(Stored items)
※ ※ ※

(* ===== verification/Service.v ===== *)
(** * What the control plane's handlers share
    ([server/internal/core/service.go], [server/internal/auth/context.go])

    The service's configuration, the caller a request context carries, the error
    mapping helpers, the audit log, pagination and the proto mappings.  A handler
    takes the fields of its request message as arguments, runs in [Queries], and
    returns the fields of its response. *)

From S2P Require Import Prelude Engine Pki Proto Schema Queries QueriesFacts QueriesFrame.

Open Scope Z_scope.

(** ** The service and the request context *)

(** The fields of [Service] that are values: the store is the database of the
    run, the clock is [now], the CA and the JWT manager are the parameters of the
    files that use them. *)
Record Service := {
  publicBaseURL : string;
  agentURL : string;
  caFingerprint : string;
  heartbeatInterval : Z;
}.

(** [New], for a configuration whose store, CA and JWT manager are set. *)
Definition New (config : Service) : Service := {|
  publicBaseURL := publicBaseURL config;
  agentURL := agentURL config;
  caFingerprint := caFingerprint config;
  heartbeatInterval :=
    if heartbeatInterval config <=? 0 then 30 * 1000000000 else heartbeatInterval config;
|}.

(** [net/url.URL], what the checks of addresses read of it, and [strings.EqualFold] on
    hosts. *)
Record WebURL := {
  Url_Scheme : string; Url_Opaque : string; Url_Host : string; Url_HasUser : bool; Url_Path : string;
  Url_RawQuery : string; Url_Fragment : string }.

Class WebAddress := { url_Parse : string -> option WebURL; host_EqualFold : string -> string -> bool }.

Record UserContext := {
  UserContext_ID : string;
  UserContext_Email : string;
  UserContext_SessionVersion : Z;
  UserContext_Permissions : list Z;
}.

(** The values the interceptor and the agent middleware put into the
    [context.Context] of a request. *)
Record Context := {
  context_user : option UserContext;
  context_device : option string;
  context_peer : option X509Certificate;
}.

Definition empty_context : Context :=
  {| context_user := None; context_device := None; context_peer := None |}.

Definition WithUser (ctx : Context) (user : UserContext) : Context := {|
  context_user := Some user; context_device := context_device ctx;
  context_peer := context_peer ctx;
|}.

Definition UserFromContext (ctx : Context) : option UserContext := context_user ctx.

Definition WithDeviceID (ctx : Context) (id : string) : Context := {|
  context_user := context_user ctx; context_device := Some id; context_peer := context_peer ctx;
|}.

Definition DeviceIDFromContext (ctx : Context) : option string :=
  match context_device ctx with
  | Some id => if bool_decide (id = EmptyString) then None else Some id
  | None => None
  end.

Definition WithPeerCertificate (ctx : Context) (cert : X509Certificate) : Context := {|
  context_user := context_user ctx; context_device := context_device ctx;
  context_peer := Some cert;
|}.

Definition PeerCertificateFromContext (ctx : Context) : option X509Certificate :=
  context_peer ctx.

Definition PeerSerialFromContext (ctx : Context) : option string :=
  match PeerCertificateFromContext ctx with
  | None => None
  | Some cert =>
      match Cert_SerialNumber cert with
      | None => None
      | Some serial => if serial <? 0 then None else Some (Text16 serial)
      end
  end.

(** ** Errors *)

(** [service.internal]: logs the error and hides it. *)
Definition internal (operation : string) (err : error) : error :=
  ErrConnect CodeInternal "internal error".

Definition rpcNotFound (name : string) : error :=
  ErrConnect CodeNotFound (name ++ " not found").

Definition rpcConflict (name : string) : error :=
  ErrConnect CodeAlreadyExists (name ++ " already exists").

(** [if rows != 1 { return sql.ErrNoRows }]. *)
Definition require_one (rows : Z) : Queries unit :=
  if rows =? 1 then mret tt else fail ErrNoRows.

(** [if store.IsNotFound(err) { return rpcNotFound(name) }; return
    service.internal(op, err)]. *)
Definition not_found_or_internal {A} (name op : string) (err : error) : Queries A :=
  if IsNotFound err then fail (rpcNotFound name) else fail (internal op err).

(** ** Pagination *)

Definition pageSize (requested : Z) : Z := if requested <=? 0 then 50 else requested.

Definition paginate {T} (rows : list T) (limit : Z) (cursor : T -> string) : list T * string :=
  if Z.of_nat (length rows) <=? limit then (rows, EmptyString)
  else
    let rows := take (Z.to_nat limit) rows in
    (rows, match last rows with Some r => cursor r | None => EmptyString end).

(** ** The audit log *)

Definition AUDIT_EVENT_TYPE_USER_SESSIONS_REVOKED : Z := 1.
Definition AUDIT_EVENT_TYPE_EXECUTION_RESULT_RECEIVED : Z := 2.
Definition AUDIT_EVENT_TYPE_DEVICE_CERTIFICATE_RENEWED : Z := 3.
Definition AUDIT_EVENT_TYPE_DEVICE_REGISTERED : Z := 4.
Definition AUDIT_EVENT_TYPE_DEVICE_DELETED : Z := 5.
Definition AUDIT_EVENT_TYPE_ASSIGNMENT_CREATED : Z := 6.
Definition AUDIT_EVENT_TYPE_ASSIGNMENT_DELETED : Z := 7.
Definition AUDIT_EVENT_TYPE_REGISTRATION_TOKEN_CREATED : Z := 8.
Definition AUDIT_EVENT_TYPE_REGISTRATION_TOKEN_UPDATED : Z := 9.
Definition AUDIT_EVENT_TYPE_REGISTRATION_TOKEN_DELETED : Z := 10.
Definition AUDIT_EVENT_TYPE_DEVICE_GROUP_CREATED : Z := 11.
Definition AUDIT_EVENT_TYPE_DEVICE_GROUP_UPDATED : Z := 12.
Definition AUDIT_EVENT_TYPE_DEVICE_GROUP_DELETED : Z := 13.
Definition AUDIT_EVENT_TYPE_DEVICE_GROUP_MEMBER_ADDED : Z := 14.
Definition AUDIT_EVENT_TYPE_DEVICE_GROUP_MEMBER_REMOVED : Z := 15.
Definition AUDIT_EVENT_TYPE_ACTION_CREATED : Z := 16.
Definition AUDIT_EVENT_TYPE_ACTION_UPDATED : Z := 17.
Definition AUDIT_EVENT_TYPE_ACTION_DELETED : Z := 18.
Definition AUDIT_EVENT_TYPE_IDENTITY_PROVIDER_CREATED : Z := 19.

Definition AUDIT_STREAM_TYPE_USER : Z := 1.
Definition AUDIT_STREAM_TYPE_ACTION : Z := 2.
Definition AUDIT_STREAM_TYPE_DEVICE : Z := 3.
Definition AUDIT_STREAM_TYPE_ASSIGNMENT : Z := 4.
Definition AUDIT_STREAM_TYPE_REGISTRATION_TOKEN : Z := 5.
Definition AUDIT_STREAM_TYPE_DEVICE_GROUP : Z := 6.
Definition AUDIT_STREAM_TYPE_IDENTITY_PROVIDER : Z := 7.

Definition AUDIT_ACTOR_TYPE_USER : Z := 1.
Definition AUDIT_ACTOR_TYPE_DEVICE : Z := 2.
Definition AUDIT_ACTOR_TYPE_REGISTRATION_TOKEN : Z := 3.

Definition auditActor (ctx : Context) : Queries string :=
  match UserFromContext ctx with
  | Some user => mret (UserContext_ID user)
  | None => ulid_make
  end.

Definition audit (ctx : Context) (eventType streamType : Z) (streamID : string)
    (actorType : Z) (actorID : string) : Queries unit :=
  actorID ← (if bool_decide (actorID = EmptyString) then auditActor ctx else mret actorID);
  id ← ulid_make;
  at_ ← now;
  CreateAuditEvent id eventType streamType streamID actorType actorID at_.

(** ** Proto mappings *)

Record IdentityProviderMessage := {
  ProviderMessage_Id : string;
  ProviderMessage_Name : string;
  ProviderMessage_Slug : string;
  ProviderMessage_Enabled : bool;
  ProviderMessage_ClientId : string;
  ProviderMessage_IssuerUrl : string;
  ProviderMessage_Scopes : list string;
  ProviderMessage_CreatedAt : Timestamp;
  ProviderMessage_UpdatedAt : Timestamp;
}.

Definition providerProto (provider : IdentityProvider) : IdentityProviderMessage := {|
  ProviderMessage_Id := IdentityProvider_ID provider;
  ProviderMessage_Name := IdentityProvider_Name provider;
  ProviderMessage_Slug := IdentityProvider_Slug provider;
  ProviderMessage_Enabled := IdentityProvider_Enabled provider;
  ProviderMessage_ClientId := IdentityProvider_ClientID provider;
  ProviderMessage_IssuerUrl := IdentityProvider_IssuerUrl provider;
  ProviderMessage_Scopes := IdentityProvider_ScopesJson provider;
  ProviderMessage_CreatedAt := timestamp_new (IdentityProvider_CreatedAt provider);
  ProviderMessage_UpdatedAt := timestamp_new (IdentityProvider_UpdatedAt provider);
|}.

Record RegistrationTokenMessage := {
  TokenMessage_Id : string;
  TokenMessage_Value : string;
  TokenMessage_Name : string;
  TokenMessage_MaxUses : Z;
  TokenMessage_CurrentUses : Z;
  TokenMessage_ExpiresAt : Timestamp;
  TokenMessage_CreatedAt : Timestamp;
}.

(** [registrationTokenProto], with the [Value] the caller sets afterwards (empty
    when it does not). *)
Definition registrationTokenProto (value : string) (token : RegistrationToken)
    : RegistrationTokenMessage := {|
  TokenMessage_Id := RegistrationToken_ID token;
  TokenMessage_Value := value;
  TokenMessage_Name := RegistrationToken_Name token;
  TokenMessage_MaxUses := RegistrationToken_MaxUses token;
  TokenMessage_CurrentUses := RegistrationToken_CurrentUses token;
  TokenMessage_ExpiresAt := timestamp_new (RegistrationToken_ExpiresAt token);
  TokenMessage_CreatedAt := timestamp_new (RegistrationToken_CreatedAt token);
|}.

(** ** Lemmas *)

Lemma pageSize_pos n : 1 <= pageSize n.
Proof. unfold pageSize. destruct (Z.leb_spec n 0); lia. Qed.

Lemma require_one_wf I rows : preserves I (require_one rows).
Proof. unfold require_one. destruct (rows =? 1); auto with preserve. Qed.

Lemma not_found_or_internal_wf {A} I name op err :
  preserves I (not_found_or_internal (A := A) name op err).
Proof. unfold not_found_or_internal. destruct (IsNotFound err); auto with preserve. Qed.

Lemma auditActor_wf I ctx : preserves I (auditActor ctx).
Proof. unfold auditActor, ulid_make. destruct (UserFromContext ctx); auto with preserve. Qed.

Lemma ulid_make_wf (I : Database -> Prop) : preserves I ulid_make.
Proof. apply preserves_draw. Qed.

Lemma now_wf (I : Database -> Prop) : preserves I now.
Proof. apply preserves_draw. Qed.

Lemma rand_read_wf (I : Database -> Prop) n : preserves I (rand_read n).
Proof. apply preserves_draw. Qed.

#[export] Hint Resolve require_one_wf not_found_or_internal_wf auditActor_wf ulid_make_wf now_wf
  rand_read_wf : preserve.

Lemma audit_wf ctx a b c d e : preserves WellFormed (audit ctx a b c d e).
Proof. unfold audit. case_bool_decide; preserve. Qed.

#[export] Hint Resolve audit_wf : preserve.

(** What an audit record leaves alone: everything but the audit log. *)
Definition same_but_audit (d d' : Database) : Prop :=
  d' = set_audit_events (audit_events d') d.

Lemma same_but_audit_refl d : same_but_audit d d.
Proof. by destruct d. Qed.

Lemma CreateAuditEvent_only_logs id a b c e f t d0 :
  preserves (same_but_audit d0) (CreateAuditEvent id a b c e f t).
Proof.
  apply preserves_sql. intros _ d [] d' Hd.
  destruct (negb _); [done|]. destruct (audit_events d !! id); [done|].
  intros [= <-]. unfold same_but_audit in *. simpl. by rewrite Hd.
Qed.

Lemma audit_only_logs ctx a b c e f d0 :
  preserves (same_but_audit d0) (audit ctx a b c e f).
Proof.
  pose proof CreateAuditEvent_only_logs. unfold audit. case_bool_decide; preserve; auto.
Qed.

Lemma fwd_audit P ctx a b c e f :
  triple P (audit ctx a b c e f) (fun _ d' => exists d, P d /\ same_but_audit d d')
    (fun _ _ => True).
Proof.
  intros env w Hw. pose proof (audit_only_logs ctx a b c e f (w_db w) env w) as H.
  destruct (audit _ _ _ _ _ _ env w) as [[[]|err] w']; [|done].
  exists (w_db w). split; [done|]. apply H, same_but_audit_refl.
Qed.

Lemma fwd_CreateAuditEvent P id a b c e f t :
  triple P (CreateAuditEvent id a b c e f t) (fun _ d' => exists d, P d /\ same_but_audit d d')
    (fun _ _ => True).
Proof.
  intros env w Hw. pose proof (CreateAuditEvent_only_logs id a b c e f t (w_db w) env w) as H.
  destruct (CreateAuditEvent _ _ _ _ _ _ _ env w) as [[[]|err] w']; [|done].
  exists (w_db w). split; [done|]. apply H, same_but_audit_refl.
Qed.

Lemma fwd_require_one P n :
  triple P (require_one n) (fun _ d => P d /\ n = 1) (fun _ _ => True).
Proof.
  unfold require_one. destruct (Z.eqb_spec n 1); [by apply triple_ret|by apply triple_fail].
Qed.

(** One step forward, through the shared helpers too. *)
Ltac service_leaf := first [apply fwd_audit | apply fwd_CreateAuditEvent | apply fwd_require_one | fwd_leaf].
Ltac step := eapply triple_bind; [service_leaf|intros ?; cbv beta].
Ltac last_step := eapply triple_conseq; [service_leaf|intros ? HP; exact HP|cbv beta|done].

Lemma audit_frame I ctx a b c e f : stable I set_audit_events -> preserves I (audit ctx a b c e f).
Proof. intros HI. unfold audit. case_bool_decide; preserve. Qed.

#[export] Hint Resolve audit_frame : preserve.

※ ※ ※

### Problem to work on
Read the data above. Pull out each line in which the string "registrationTokenProto" appears.

### Result
(** [registrationTokenProto], with the [Value] the caller sets afterwards (empty
Definition registrationTokenProto (value : string) (token : RegistrationToken)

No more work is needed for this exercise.